*WORK TO COMPLETE*. Once you find the line containing "rewrite is_identifier_view, Hvc, bool_decide_eq_true_2" in the data below, copy it and each following line exactly, up to and including the line containing "destruct (is_identifier tokens", and nothing else.

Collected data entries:

(** ** Loops *)

(** A loop that has read an operand makes one more turn. *)
Lemma prefix_turn m x e mid n current r :
  prefix m x -> at_level m e = at_level m x ++ mid -> (len < current + S n)%nat -> view current = at_level m e ++ r ->
  stop (S m) (mid ++ r) = true ->
  (forall x' c, same x' x -> (current <= c)%nat -> view c = mid ++ r ->
    exists e', turn (level_step stod tokens m (rec n)) (x', c) (e', (c + length mid)%nat) /\ same e' e) ->
  exists y e', parse_level stod tokens (S m) (rec n) current = Ok y /\
    rtc (turn (level_step stod tokens m (rec n))) y (e', (current + length (at_level m e))%nat) /\ same e' e.
Proof.
  intros Hx E Hn Hv Hs Ht. rewrite E in *. rewrite <- app_assoc in Hv. destruct (Hx n current _ Hn Hv Hs) as (y & x' & Hy & Hr & Hsame).
  apply view_app in Hv as Hv1. destruct (Ht x' (current + length (at_level m x))%nat Hsame (Nat.le_add_r _ _) Hv1) as (e' & Hturn & He). exists y, e'. split_and!; [done| |done].
  rewrite length_app, Nat.add_assoc. by eapply rtc_r.
Qed.

Lemma prefix_binary p op l r m : op_level op = Some m -> prefix m l -> proper r = true -> reads (S m) r -> prefix m (BinaryExpression p op l r).
Proof.
  intros Hop Hl Hp Hr n current rest Hn Hv Hs. pose proof (op_level_cases _ _ Hop) as Hm.
  eapply (prefix_turn m l _ (op_symbols op ++ at_level (S m) r)); [done| |done|done|by rewrite <- app_assoc; apply op_stop|].
  - rewrite at_level_le by (cbn [level]; rewrite Hop; done). cbn [JinjaParserPrint.print level]. by rewrite Hop.
  - intros l' c Hl' Hc Hvc. rewrite <- app_assoc in Hvc. destruct (op_at_symbols _ _ _ _ _ Hop Hvc) as (k & Hk & Hks).
    apply view_app in Hvc as Hv2. destruct (Hr n (c + length (op_symbols op))%nat rest) as (r' & Hr' & Hrs); [lia|done..|].
    assert (exists q, mk_stmt tokens c = Ok q) as [q Hq] by (unfold op_symbols in Hvc; case_bool_decide; cbn [app] in Hvc; by eapply mk_stmt_view).
    exists (BinaryExpression q k l' r'). split; [|unfold same; cbn [strip]; by rewrite Hks, Hl', Hrs].
    pose proof (fits _ _ _ _ _ _ Hp Hv2) as [Hlt _]. split; [|cbn [snd]; rewrite length_app; lia]. cbn [fst snd].
    assert (level_step stod tokens m (rec n) = binary_step tokens (op_at tokens m) (parse_level stod tokens (S m) (rec n))) as ->
      by (decompose [or] Hm; by subst m).
    unfold binary_step. rewrite Hk. cbn [fst snd]. rewrite Hr'. bind_simpl. rewrite Hq. bind_simpl. do 3 f_equal. rewrite length_app. cbn [snd]. lia.
Qed.

Lemma filter_starts f : proper f = true -> exists s r, wrap_filter f (print f) = s :: r /\ s <> word (str "not").
Proof.
  intros Hp. unfold wrap_filter. destruct (called f) eqn:E.
  - assert (Hl : level f = 9%nat) by (by destruct f). rewrite <- (at_level_le print_float 9) by lia.
    destruct (starter_at print_float f 9 Hp) as (s & r & ? & _ & Hn). exists s, r. split; [done|apply Hn; lia].
  - destruct (starter_at print_float f 10 Hp) as (s & r & ? & _ & Hn). exists s, r. split; [done|apply Hn; lia].
Qed.

Lemma prefix_filter p o f : prefix 8 o -> proper f = true -> chain_ok f -> reads 10 f -> prefix 8 (FilterExpression p o f).
Proof.
  intros Ho Hp Hc Hf n current rest Hn Hv Hs.
  eapply (prefix_turn 8 o _ ((pipe, str "|") :: wrap_filter f (print f))); [done|done|done|done|by apply stop_cons; simpl; lia|].
  intros o' c Ho' Hle Hvc. cbn [app] in Hvc. apply view_S in Hvc as Hv1.
  destruct (called_reads print_float stod tokens f n (S c) rest) as (f' & Hf' & Hfs); [done..|lia|done|done|].
  destruct (mk_stmt_view _ _ _ _ Hvc) as [q Hq]. exists (FilterExpression q o' f').
  split; [|unfold same; cbn [strip]; by rewrite Ho', Hfs]. split; [|simpl; lia]. cbn [level_step fst snd]. unfold filter_step.
  rewrite is_view, Hvc, bool_decide_eq_true_2 by done. rewrite Hf'. bind_simpl. rewrite Hq. bind_simpl. do 3 f_equal. simpl. lia.
Qed.

Lemma prefix_test p o negate f : prefix 7 o -> proper f = true -> chain_ok f -> reads 10 f -> prefix 7 (TestExpression p o negate f).
Proof.
  intros Ho Hp Hc Hf n current rest Hn Hv Hs. set (neg := if negate : bool then [word (str "not")] else []).
  eapply (prefix_turn 7 o _ (word (str "is") :: neg ++ wrap_filter f (print f))); [done|done|done|done|by apply stop_cons; simpl; lia|].
  intros o' c Ho' Hle Hvc. cbn [app] in Hvc. rewrite <- app_assoc in Hvc. apply view_S in Hvc as Hv1. apply view_app in Hv1 as Hv2.
  destruct (called_reads print_float stod tokens f n (S c + length neg) rest) as (f' & Hf' & Hfs); [done..|lia|done|by apply (stop_mono 8); [lia|]|].
  destruct (mk_stmt_view _ _ _ _ Hvc) as [q Hq]. exists (TestExpression q o' negate f').
  split; [|unfold same; cbn [strip]; by rewrite Ho', Hfs]. split; [|simpl; lia]. cbn [level_step fst snd]. unfold test_step.
  rewrite is_identifier_view, Hvc, bool_decide_eq_true_2 by done.
  assert (is_identifier tokens (str "not") (S c) = negate) as ->.
  { rewrite is_identifier_view, Hv1. unfold neg. destruct negate; [done|]. destruct (filter_starts f Hp) as (s & r & -> & Hne).
    by apply bool_decide_eq_false_2. }
  assert ((if negate then S (S c) else S c) = S c + length neg)%nat as -> by (unfold neg; destruct negate; simpl; lia).
  rewrite Hf'. bind_simpl. rewrite Hq. bind_simpl. do 3 f_equal. cbn [snd length]. rewrite length_app. lia.
Qed.

(** ** Negation and conditions *)

Lemma negation_fuel r f f' current : (len < current + f)%nat -> (len < current + f')%nat -> (0 < f)%nat -> (0 < f')%nat ->
  negation_expression stod tokens r f current = negation_expression stod tokens r f' current.
Proof.
  revert f' current. induction f as [|f IH]; intros [|f'] current H H' H0 H0'; try lia. cbn [negation_expression].
  destruct (is_identifier tokens (str "not") current) eqn:E; [|done]. unfold next. destruct (tokens !! current) as [k|] eqn:Ek; [|done].
  bind_simpl. cbn [fst snd]. apply lookup_lt_Some in Ek. by rewrite (IH f') by lia.
Qed.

*YOUR RESPONSE*.
  rewrite is_identifier_view, Hvc, bool_decide_eq_true_2 by done.
  assert (is_identifier tokens (str "not") (S c) = negate) as ->.
  { rewrite is_identifier_view, Hv1. unfold neg. destruct negate; [done|]. destruct (filter_starts f Hp) as (s & r & -> & Hne).
    by apply bool_decide_eq_false_2. }
  assert ((if negate then S (S c) else S c) = S c + length neg)%nat as -> by (unfold neg; destruct negate; simpl; lia).
  rewrite Hf'. bind_simpl. rewrite Hq. bind_simpl. do 3 f_equal. cbn [snd length]. rewrite length_app. lia.
Qed.

(** ** Negation and conditions *)

Lemma negation_fuel r f f' current : (len < current + f)%nat -> (len < current + f')%nat -> (0 < f)%nat -> (0 < f')%nat ->
  negation_expression stod tokens r f current = negation_expression stod tokens r f' current.
Proof.
  revert f' current. induction f as [|f IH]; intros [|f'] current H H' H0 H0'; try lia. cbn [negation_expression].
  destruct (is_identifier tokens (str "not") current) eqn:E; [|done]. unfold next. destruct (tokens !! current) as [k|] eqn:Ek; [|done].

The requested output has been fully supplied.